Medidas de contenção

Embora o fechamento das agências tenha sido suspenso, outras ações de redução de custos continuam em prática, como a venda de imóveis da companhia. A gestão dos Correios ressalta que essa suspensão é temporária e visa permitir que as entidades representativas dos trabalhadores apresentem suas preocupações e sugestões sobre o plano de reestruturação.

Possibilidade de greve

Recentemente, os sindicatos sinalizaram a possibilidade de uma greve, motivada pela insatisfação com o processo de reestruturação. Em resposta a essa situação, a administração dos Correios enviou uma proposta aos representantes dos trabalhadores, com o intuito de iniciar um diálogo sobre o futuro da empresa.

Fechamento de agências e PDV

Um dos principais pontos em discussão é o fechamento de agências, considerado crucial para a recuperação financeira da estatal.
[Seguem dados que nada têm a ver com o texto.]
(** C6 as stated fails: after a run that found the GYM subscription, a
    run against unavailable storage still holds that record. *)
Lemma C6_counterexample :
  let s1 := snd (View.detect (Ledger.db_of Ledger.gym, View.initial)) in
  let db2 := Ledger.offline (Ledger.db_of Ledger.gym) in
  Sdk.query db2 = inl "database is locked"%string /\
  View.subscriptions (snd (View.detect (db2, s1))) <> [] /\
  View.subscriptions (snd (View.detect (db2, s1))) = View.subscriptions s1.
Proof.
  cbv zeta. split; [reflexivity|]. split; [|reflexivity].
  vm_compute. discriminate.
Qed.

End FailedQuery.

(* ================================================================== *)
(** ** The hidden set and the override table *)

Section Hidden.
Import Sdk View.

Lemma has_In h m : has h m = true <-> In (str m) h.
Proof.
  unfold has. split; [apply set_mem_correct1 | apply set_mem_correct2].
Qed.

Lemma str_inj x m : str x = str m <-> x = m.
Proof. split; congruence. Qed.

Lemma has_add h m x : has (Set_add m h) x = String.eqb x m || has h x.
Proof.
  apply eq_true_iff_eq. unfold Set_add.
  rewrite orb_true_iff, !has_In, set_add_iff, String.eqb_eq, str_inj. tauto.
Qed.

Lemma has_delete h m x :
  has (Set_delete m h) x = negb (String.eqb x m) && has h x.
Proof.
  apply eq_true_iff_eq.
  rewrite andb_true_iff, negb_true_iff, !has_In, String.eqb_neq.
  unfold Set_delete. split.
  - intros H. apply in_remove in H. rewrite str_inj in H. tauto.
  - intros [Hne Hin]. apply in_in_remove; [now rewrite str_inj|exact Hin].
Qed.
(** The process environment, in the order [os.environ.items()] yields it. *)
Definition Env : Set := list (string * string).

Definition getenv (env : Env) (k : string) : option string := Dict.get k env.

(** A line [PERINGATAN: <variable> tidak valid: <exception>] on stderr. *)
Record Warning : Set := mkWarning { variable : string; cause : Exn }.

Definition Registry : Set := list (string * LocalAccount).

(** Values of the transaction dictionary. *)
Inductive Val : Set :=
| VStr (s : string)
| VInt (z : Z).

Definition Tx : Set := list (string * Val).

(** [tx[k]] where the code needs an integer. *)
Definition tx_int (tx : Tx) (k : string) : result Z :=
  match Dict.get k tx with
  | Some (VInt z) => Ok z
  | Some (VStr _) => Raise TypeError
  | None => Raise KeyError
  end.

(** [SignedTransaction]: the two attribute names under which library
    versions expose the raw bytes; [None] is a missing attribute. *)
Record SignedTransaction : Set := mkSigned {
  rawTransaction : option string;
  raw_transaction : option string
}.

(** ** Interaction with the node, the console, the signer *)

Inductive Prompt : Set :=
| PromptDestination   (* "Pilih [1/2]: " *)
| PromptAddress       (* "Alamat tujuan 0x...: " *)
| PromptAmount        (* "Nominal ... (misal 1.0)...: " *)
| PromptTip           (* "Priority fee (gwei) [kosong = auto]: " *)
| PromptConfirm.      (* "Kirim transaksi? ketik 'YA' untuk lanjut: " *)

(** The calls that leave the process.  Quantities reported by the node are
    unsigned (JSON-RPC quantities).  [FavPick] is the address book
    ([fav_pick]), a collaborator of the pipeline. *)
Inductive Event : Type -> Type :=
| Input (p : Prompt) : Event string
| GetBalance (addr : string) : Event N
| GetTransactionCount (addr : string) : Event N
| GetBlockLatest : Event (option N)
| MaxPriorityFee : Event N
| GasPrice : Event N
| FavPick : Event (option string)
| SignTransaction (tx : Tx) (private_key : string) : Event SignedTransaction
| SendRawTransaction (raw : string) : Event string.

(** A program performs events; each one answers with a value or raises. *)
Inductive Prog (A : Type) : Type :=
| Ret (r : result A)
| Vis {X : Type} (e : Event X) (k : result X -> Prog A).
Arguments Ret {A} r.
Arguments Vis {A X} e k.

Fixpoint pbind {A B} (p : Prog A) (f : A -> Prog B) : Prog B :=
  match p with
  | Ret (Ok a) => f a
  | Ret (Raise e) => Ret (Raise e)
  | Vis e k => Vis e (fun r => pbind (k r) f)
  end.

Definition ret {A} (a : A) : Prog A := Ret (Ok a).
Definition raise {A} (e : Exn) : Prog A := Ret (Raise e).
Definition lift {A} (r : result A) : Prog A := Ret r.

(** An unguarded call: an exception propagates. *)
Definition call {X} (e : Event X) : Prog X := Vis e Ret.

(** [try: p  except Exception: ...]: the outcome of [p] as a value. *)
Fixpoint try_ {A} (p : Prog A) : Prog (result A) :=
  match p with
  | Ret r => Ret (Ok r)
  | Vis e k => Vis e (fun r => try_ (k r))
  end.

Declare Scope prog_scope.
Delimit Scope prog_scope with prog.
Notation "x <- p ;; k" := (pbind p (fun x => k))
  (at level 61, p at next level, right associativity) : prog_scope.
Notation "p ;;; k" := (pbind p (fun _ => k))
  (at level 61, right associativity) : prog_scope.

(** The environment of a run: any deterministic answerer with a state of
    its own. *)
Definition handler (S : Type) : Type :=
  forall X : Type, Event X -> S -> result X * S.

Definition Call : Type := { X : Type & Event X }.

Definition mkCall {X} (e : Event X) : Call := existT _ X e.

(** Running a program: its result, the final state of the environment and
    the calls made, in order. *)
Fixpoint run {S A} (h : handler S) (p : Prog A) (s : S)
  : result A * S * list Call :=
  match p with
  | Ret r => (r, s, [])
  | Vis e k =>
      let '(x, s1) := h _ e s in
      let '(r, s2, tr) := run h (k x) s1 in
      (r, s2, mkCall e :: tr)
  end.

(** Signing and broadcasting are the calls that commit a transfer. *)
Definition is_sign_or_broadcast (c : Call) : bool :=
  match projT2 c with
  | SignTransaction _ _ => true
  | SendRawTransaction _ => true
  | _ => false
  end.

Definition is_broadcast (c : Call) : bool :=
  match projT2 c with
  | SendRawTransaction _ => true
  | _ => false
  end.

(** ** The wallet, over the two cryptographic library functions

    [Account.from_key] (key derivation) and [w3.to_checksum_address]
    (checksum validation) are pure functions of eth-account and web3; the
    development is parametric in them. *)

Section Wallet.

Variable from_key : string -> result LocalAccount.
Variable to_checksum_address : string -> result string.

(** *** Key registry (lines 98-126) *)

(** The body of both [try] blocks: derive the account, validate its
    address. *)
Definition derive (v : string) : result LocalAccount :=
  (acct <- from_key v ;;
   _ <- to_checksum_address (address acct) ;;
   Ok acct)%result.

Definition LoadState : Set := Registry * list Warning.

(** Lines 104-111. *)
Definition load_legacy (env : Env) (st : LoadState) : LoadState :=
  let '(accounts, warnings) := st in
  match getenv env "CTXC_PRIVATE_KEY" with
  | Some legacy =>
      if PyStr.truthy legacy then
        match derive legacy with
        | Ok acct => (Dict.set "LEGACY" acct accounts, warnings)
        | Raise e =>
            (accounts, warnings ++ [mkWarning "CTXC_PRIVATE_KEY" e])
        end
      else st
  | None => st
  end.

(** The name under which a variable is registered (line 116). *)
Definition credential_name (k : string) : string :=
  PyStr.strip (PyStr.replace_first "CTXC_PK_" "" k).

(** One turn of the loop of lines 113-124. *)
Definition load_named (st : LoadState) (kv : string * string) : LoadState :=
  let '(accounts, warnings) := st in
  let '(k, v) := kv in
  if negb (PyStr.startswith k "CTXC_PK_") then st
  else
    let name := credential_name k in
    if negb (PyStr.truthy name) || negb (PyStr.truthy v) then st
    else
      match derive v with
      | Ok acct => (Dict.set name acct accounts, warnings)
      | Raise e => (accounts, warnings ++ [mkWarning k e])
      end.

Definition load_accounts (env : Env) : Registry * list Warning :=
  let '(accounts, warnings) :=
    fold_left load_named env (load_legacy env ([], [])) in
  (Dict.sorted_items accounts, warnings).

(** The credential sources that the loader examines, in its order, each
    with the variable it comes from, the name it registers under and its
    value: the legacy variable when it is set and not empty, then every
    [CTXC_PK_] variable whose name and value are not empty. *)
Definition Candidate : Set := string * string * string.

Definition legacy_candidate (env : Env) : list Candidate :=
  match getenv env "CTXC_PRIVATE_KEY" with
  | Some legacy =>
      if PyStr.truthy legacy then [("CTXC_PRIVATE_KEY", "LEGACY", legacy)]
      else []
  | None => []
  end%string.

Definition named_candidate (kv : string * string) : list Candidate :=
  let '(k, v) := kv in
  if PyStr.startswith k "CTXC_PK_" && PyStr.truthy (credential_name k)
     && PyStr.truthy v
  then [(k, credential_name k, v)]
  else [].

Definition candidates (env : Env) : list Candidate :=
  legacy_candidate env ++ flat_map named_candidate env.

(** What the loader does with one candidate. *)
Definition register (st : LoadState) (c : Candidate) : LoadState :=
  let '(accounts, warnings) := st in
  let '(k, name, v) := c in
  match derive v with
  | Ok acct => (Dict.set name acct accounts, warnings)
  | Raise e => (accounts, warnings ++ [mkWarning k e])
  end.

(** The warnings owed to the candidates that fail, in order. *)
Definition failures (cs : list Candidate) : list Warning :=
  flat_map (fun c : Candidate =>
              let '(k, _, v) := c in
              match derive v with
              | Ok _ => []
              | Raise e => [mkWarning k e]
              end) cs.

(** The names of the candidates that pass, in order. *)
Definition valid_names (cs : list Candidate) : list string :=
  flat_map (fun c : Candidate =>
              let '(_, name, v) := c in
              match derive v with
              | Ok _ => [name]
              | Raise _ => []
              end) cs.

(** Is a candidate one that passes under the name [name]? *)
Definition passes_as (name : string) (c : Candidate) : bool :=
  let '(_, name', v) := c in
  String.eqb name' name && is_ok (derive v).

(** A credential source of the environment: the legacy variable, or a
    variable with the [CTXC_PK_] prefix. *)
Definition credential_source (env : Env) (k v : string) : Prop :=
  (k = "CTXC_PRIVATE_KEY"%string /\ getenv env k = Some v) \/
  (In (k, v) env /\ PyStr.startswith k "CTXC_PK_" = true).

(** The contract of the registry in the words of the specification: each
    credential that fails is excluded with a warning, each valid one is
    loaded, and the result is ordered by lower-cased name. *)
Definition registry_contract_as_specified (env : Env) : Prop :=
  (forall k v e,
      credential_source env k v -> derive v = Raise e ->
      In (mkWarning k e) (snd (load_accounts env))) /\
  (forall k v a,
      credential_source env k v -> derive v = Ok a ->
      In a (map snd (fst (load_accounts env)))) /\
  Sorted Dict.ordered (fst (load_accounts env)).

(** *** Fee selection and transaction building (lines 285-319) *)

Local Open Scope prog_scope.

Definition GAS_LIMIT_TRANSFER : Z := 21000.

(** [w3.to_wei(2, "gwei")] *)
Definition two_gwei : result Z := W3.to_wei_gwei (Dec.of_int 2).

(** Lines 288-292: the base fee of the latest block; a failed query
    counts as a block without one. *)
Definition latest_base_fee : Prog (option N) :=
  latest <- try_ (call GetBlockLatest) ;;
  ret (match latest with Ok b => b | Raise _ => None end).

(** Lines 293-299: the priority fee, in smallest units. *)
Definition choose_priority (tip_gwei : option Dec.Decimal) : Prog Z :=
  match tip_gwei with
  | None =>
      suggested <- try_ (call MaxPriorityFee) ;;
      match suggested with
      | Ok p => ret (Z.of_N p)
      | Raise _ => lift two_gwei
      end
  | Some tip => lift (W3.to_wei_gwei tip)
  end.

(** Lines 302-305: the gas price of the legacy model. *)
Definition legacy_gas_price : Prog Z :=
  quoted <- try_ (call GasPrice) ;;
  match quoted with
  | Ok g => ret (Z.of_N g)
  | Raise _ => lift two_gwei
  end.

Definition build_tx (from_addr to_addr : string)
    (value_wei nonce chain_id : Z) (tip_gwei : option Dec.Decimal)
  : Prog (Tx * string) :=
  base_fee <- latest_base_fee ;;
  priority <- choose_priority tip_gwei ;;
  match base_fee with
  | None =>
      gas_price <- legacy_gas_price ;;
      ret ([("from", VStr from_addr); ("to", VStr to_addr);
            ("value", VInt value_wei); ("nonce", VInt nonce);
            ("gas", VInt GAS_LIMIT_TRANSFER); ("gasPrice", VInt gas_price);
            ("chainId", VInt chain_id)]%string,
           "legacy"%string)
  | Some base_fee =>
      let max_fee := Z.of_N base_fee * 2 + priority in
      ret ([("from", VStr from_addr); ("to", VStr to_addr);
            ("value", VInt value_wei); ("nonce", VInt nonce);
            ("gas", VInt GAS_LIMIT_TRANSFER); ("maxFeePerGas", VInt max_fee);
            ("maxPriorityFeePerGas", VInt priority);
            ("chainId", VInt chain_id)]%string,
           "eip1559"%string)
  end.

(** *** Submission (lines 321-409) *)

(** How a call of [send_ctxc] ends when it returns: the message it prints
    before [return], or the hash it reports. *)
Inductive Outcome : Set :=
| NoDestination            (* "Tidak ada yang dipilih." *)
| InvalidAddress           (* "Alamat tujuan tidak valid." *)
| InvalidAmount            (* "Nominal tidak valid." *)
| InsufficientFunds        (* "ERROR: Saldo tidak cukup ..." *)
| UserCancelled            (* "Dibatalkan." *)
| SendFailed (e : Exn)     (* "ERROR kirim transaksi: ..." *)
| Sent (tx_hash : string). (* "=== Transaksi dikirim! ===" *)

(** What lines 322-363 hand to the rest of the function. *)
Record Prepared : Set := mkPrepared {
  from_addr : string;
  to_addr : string;
  value_wei : Z;
  tx : Tx
}.

(** Lines 354-360: an empty answer or one that [Decimal] rejects means
    "automatic". *)
Definition parse_tip (tip_in : string) : option Dec.Decimal :=
  if PyStr.truthy tip_in then
    match Dec.of_string tip_in with
    | Ok d => Some d
    | Raise _ => None
    end
  else None.

(** Lines 322-346: the sender's address and the destination. *)
Definition choose_destination (acct : LocalAccount)
  : Prog (Outcome + string * string) :=
  from_addr <- lift (to_checksum_address (address acct)) ;;
  try_ (call (GetBalance from_addr)) ;;;
  choice_in <- call (Input PromptDestination) ;;
  let choice :=
    if PyStr.truthy (PyStr.strip choice_in) then PyStr.strip choice_in
    else "2"%string in
  if String.eqb choice "1" then
    picked <- call FavPick ;;
    match picked with
    | Some a =>
        if PyStr.truthy a then ret (inr (from_addr, a))
        else ret (inl NoDestination)
    | None => ret (inl NoDestination)
    end
  else
    to_in <- call (Input PromptAddress) ;;
    match to_checksum_address (PyStr.strip to_in) with
    | Ok a => ret (inr (from_addr, a))
    | Raise _ => ret (inl InvalidAddress)
    end.

(** Lines 348-363: the amount, the tip, the nonce and the transaction. *)
Definition read_amount_and_build (chain_id : Z) (from_addr to_addr : string)
  : Prog (Outcome + Prepared) :=
  amount_in <- call (Input PromptAmount) ;;
  match to_wei (PyStr.strip amount_in) with
  | Raise _ => ret (inl InvalidAmount)
  | Ok value_wei =>
      tip_in <- call (Input PromptTip) ;;
      let tip_gwei := parse_tip (PyStr.strip tip_in) in
      nonce <- call (GetTransactionCount from_addr) ;;
      built <- build_tx from_addr to_addr value_wei (Z.of_N nonce)
                 chain_id tip_gwei ;;
      ret (inr (mkPrepared from_addr to_addr value_wei (fst built)))
  end.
Das mil unidades que estavam previstas para encerrar as atividades, até agora apenas 256 foram desativadas. A expectativa é que, caso o fechamento seja efetivado, a economia alcance R$ 2,1 bilhões.

Desligamento voluntário

Outro tema relevante nas discussões é o novo Programa de Demissão Voluntária (PDV), que deve ser anunciado em breve. Este programa será destinado exclusivamente aos empregados das agências que serão fechadas, impactando aproximadamente 7 mil trabalhadores. Estima-se que o novo PDV possa representar até 45% da economia projetada com a reestruturação.

Resultados financeiros

No primeiro trimestre de 2026, os Correios reportaram um prejuízo líquido de R$ 3,158 bilhões, um aumento significativo em relação ao prejuízo de R$ 1,725 bilhão do mesmo período do ano anterior. O relatório contábil indica que os resultados negativos se devem a fatores estruturais e de mercado, incluindo a queda nas receitas de serviços postais tradicionais e o crescimento da concorrência em setores mais lucrativos da logística.

Mesmo diante desse cenário desafiador, o Banco do Brasil anunciou um contrato de R$ 2,3 bilhões com os Correios, que garante a prestação de serviços postais convencionais e especiais nos próximos cinco anos, abrangendo tanto o mercado nacional quanto internacional.